(* ===== verification/BcacheLaws.v ===== *)
(** * The invariant of the block cache

    What holds of the cache of Bcache.v between operations, and what every
    operation does to the contents of the volume as its clients see them. *)

From stdpp Require Import sorting.
From S2P Require Import Prelude Types Device Bcache.

(** ** Flags *)

Lemma test_set_flag k j b :
  0 <= k -> 0 <= j ->
  ext4_bcache_test_flag (ext4_bcache_set_flag k b) j = (k =? j) || ext4_bcache_test_flag b j.
Proof.
  intros Hk Hj. unfold ext4_bcache_test_flag, ext4_bcache_set_flag. cbn [b_flags].
  rewrite Z.lor_spec, Z.shiftl_1_l, Z.pow2_bits_eqb by done. apply orb_comm.
Qed.
Lemma test_clear_flag k j b :
  0 <= k -> 0 <= j ->
  ext4_bcache_test_flag (ext4_bcache_clear_flag k b) j =
  ext4_bcache_test_flag b j && negb (k =? j).
Proof.
  intros Hk Hj. unfold ext4_bcache_test_flag, ext4_bcache_clear_flag. cbn [b_flags].
  by rewrite Z.ldiff_spec, Z.shiftl_1_l, Z.pow2_bits_eqb.
Qed.

Definition utd (b : buf) : bool := ext4_bcache_test_flag b BC_UPTODATE.
Definition drt (b : buf) : bool := ext4_bcache_test_flag b BC_DIRTY.

(** ** The invariant of the cache alone

    [n] is a budget: no counter of the cache (lru ids, references, buffers) is
    above it, so none wraps while it is below 2^32.  [item] is the block size and
    [lim] the number of blocks. *)

Record buf_ok (n item lim : Z) (c : bcache) (lba : Z) (b : buf) : Prop := {
  bo_lba : 0 <= lba < lim;
  bo_len : blen (b_data b) = item;
  bo_bytes : bytes_ok (b_data b);
  bo_ref : 0 <= b_refctr b <= n;
  bo_id : 1 <= b_lru_id b <= c_lru_ctr c;
  bo_end : b_end_write b = None;
  bo_tmp : ext4_bcache_test_flag b BC_TMP = false;
  bo_free : b_refctr b = 0 -> c_lru_root c !! b_lru_id b = Some lba;
  bo_dirty : b_on_dirty_list b = true ->
    lba ∈ c_dirty_list c /\ drt b = true /\ b_refctr b = 0;
  bo_utd : drt b = true -> utd b = true;
}.

Record cwf (n item lim : Z) (c : bcache) : Prop := {
  cw_budget : 0 <= c_lru_ctr c <= n /\ n < 2 ^ 32 /\ Z.of_nat (size (c_lba_root c)) <= n;
  cw_item : c_itemsize c = item;
  cw_count : c_ref_blocks c = Z.of_nat (size (c_lba_root c));
  cw_buf lba b : c_lba_root c !! lba = Some b -> buf_ok n item lim c lba b;
  cw_lru k lba : c_lru_root c !! k = Some lba ->
    exists b, c_lba_root c !! lba = Some b /\ b_lru_id b = k /\ b_refctr b = 0;
  cw_ids a a' b b' : c_lba_root c !! a = Some b -> c_lba_root c !! a' = Some b' ->
    b_lru_id b = b_lru_id b' -> a = a';
  cw_dirty : NoDup (c_dirty_list c);
  cw_dirty_in lba : lba ∈ c_dirty_list c ->
    exists b, c_lba_root c !! lba = Some b /\ b_on_dirty_list b = true;
}.

(** The entry of [lba] in the lru tree and on the dirty list is as [b] says. *)
Record links_ok (c c' : bcache) (lba : Z) (ob : option buf) : Prop := {
  lk_lru_other k a : a <> lba -> (c_lru_root c' !! k = Some a <-> c_lru_root c !! k = Some a);
  lk_lru k : c_lru_root c' !! k = Some lba ->
    exists b, ob = Some b /\ b_lru_id b = k /\ b_refctr b = 0;
  lk_dirty_other a : a <> lba -> (a ∈ c_dirty_list c' <-> a ∈ c_dirty_list c);
  lk_dirty : lba ∈ c_dirty_list c' -> exists b, ob = Some b /\ b_on_dirty_list b = true;
  lk_nodup : NoDup (c_dirty_list c');
}.

(** The invariant after the buffer of [lba] became [ob] (dropped, if [None]). *)
Lemma cwf_update n n' item lim c c' lba ob :
  cwf n item lim c -> n <= n' < 2 ^ 32 ->
  c_lba_root c' = partial_alter (fun _ => ob) lba (c_lba_root c) ->
  c_itemsize c' = item -> c_ref_blocks c' = Z.of_nat (size (c_lba_root c')) ->
  c_lru_ctr c <= c_lru_ctr c' <= n' -> Z.of_nat (size (c_lba_root c')) <= n' ->
  (forall b, ob = Some b ->
     buf_ok n' item lim c' lba b /\
     forall a b0, a <> lba -> c_lba_root c !! a = Some b0 -> b_lru_id b0 <> b_lru_id b) ->
  links_ok c c' lba ob -> cwf n' item lim c'.
Proof.
  intros W Hn Er Ei Ec Hctr Hsz Hob L.
  assert (Hat : forall a, c_lba_root c' !! a = if decide (a = lba) then ob else c_lba_root c !! a).
  { intros a. rewrite Er. case_decide; subst; [apply lookup_partial_alter_eq|].
    by apply lookup_partial_alter_ne. }
  pose proof (cw_budget _ _ _ _ W). split; try done; try lia.
  - intros a b Ha. rewrite Hat in Ha. case_decide as Ea; [subst; by apply Hob|].
    destruct (cw_buf _ _ _ _ W a b Ha) as [B1 B2 B3 B4 B5 B6 B7 B8 B9 B10].
    split; try done; try lia.
    + intros H0. apply (lk_lru_other _ _ _ _ L); auto.
    + intros H0. destruct (B9 H0) as (? & ? & ?). split_and!; try done.
      by apply (lk_dirty_other _ _ _ _ L).
  - intros k a Ha. destruct (decide (a = lba)) as [->|Ea].
    + destruct (lk_lru _ _ _ _ L k Ha) as (b & -> & ? & ?). exists b.
      rewrite Hat, decide_True by done. done.
    + apply (lk_lru_other _ _ _ _ L) in Ha; [|done].
      destruct (cw_lru _ _ _ _ W k a Ha) as (b & ? & ? & ?). exists b.
      rewrite Hat, decide_False by done. done.
  - intros a a' b b' Ha Ha' E. rewrite Hat in Ha, Ha'.
    destruct (decide (a = lba)) as [E1|E1], (decide (a' = lba)) as [E2|E2]; [congruence|..].
    + destruct (Hob b Ha) as [_ Hid]. by destruct (Hid a' b' E2 Ha').
    + destruct (Hob b' Ha') as [_ Hid]. by destruct (Hid a b E1 Ha).
    + by apply (cw_ids _ _ _ _ W a a' b b').
  - apply (lk_nodup _ _ _ _ L).
  - intros a Ha. destruct (decide (a = lba)) as [->|Ea].
    + destruct (lk_dirty _ _ _ _ L Ha) as (b & -> & ?). exists b.
      rewrite Hat, decide_True by done. done.
    + apply (lk_dirty_other _ _ _ _ L) in Ha; [|done].
      destruct (cw_dirty_in _ _ _ _ W a Ha) as (b & ? & ?). exists b.
      rewrite Hat, decide_False by done. done.
Qed.

Lemma cwf_mono n n' item lim c : cwf n item lim c -> n <= n' < 2 ^ 32 -> cwf n' item lim c.
Proof.
  intros [W1 W2 W3 W4 W5 W6 W7 W8] Hn. split; try done; try lia.
  intros a b Hb. destruct (W4 a b Hb). split; try done; lia.
Qed.

(** ** Maps with one entry changed *)

Definition put {A} (a : Z) (x : option A) (m : gmap Z A) : gmap Z A :=
  partial_alter (fun _ => x) a m.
******************************
◆ The task ◆
Take the records above and return, word for word, only the lines that fall from the line with "destruct (cw_buf _" to the line with "destruct (cw_lru _", both of them included.

◆ Answer to the exercise ◆
    destruct (cw_buf _ _ _ _ W a b Ha) as [B1 B2 B3 B4 B5 B6 B7 B8 B9 B10].
    split; try done; try lia.
    + intros H0. apply (lk_lru_other _ _ _ _ L); auto.
    + intros H0. destruct (B9 H0) as (? & ? & ?). split_and!; try done.
      by apply (lk_dirty_other _ _ _ _ L).
  - intros k a Ha. destruct (decide (a = lba)) as [->|Ea].
    + destruct (lk_lru _ _ _ _ L k Ha) as (b & -> & ? & ?). exists b.
      rewrite Hat, decide_True by done. done.
    + apply (lk_lru_other _ _ _ _ L) in Ha; [|done].
      destruct (cw_lru _ _ _ _ W k a Ha) as (b & ? & ? & ?). exists b.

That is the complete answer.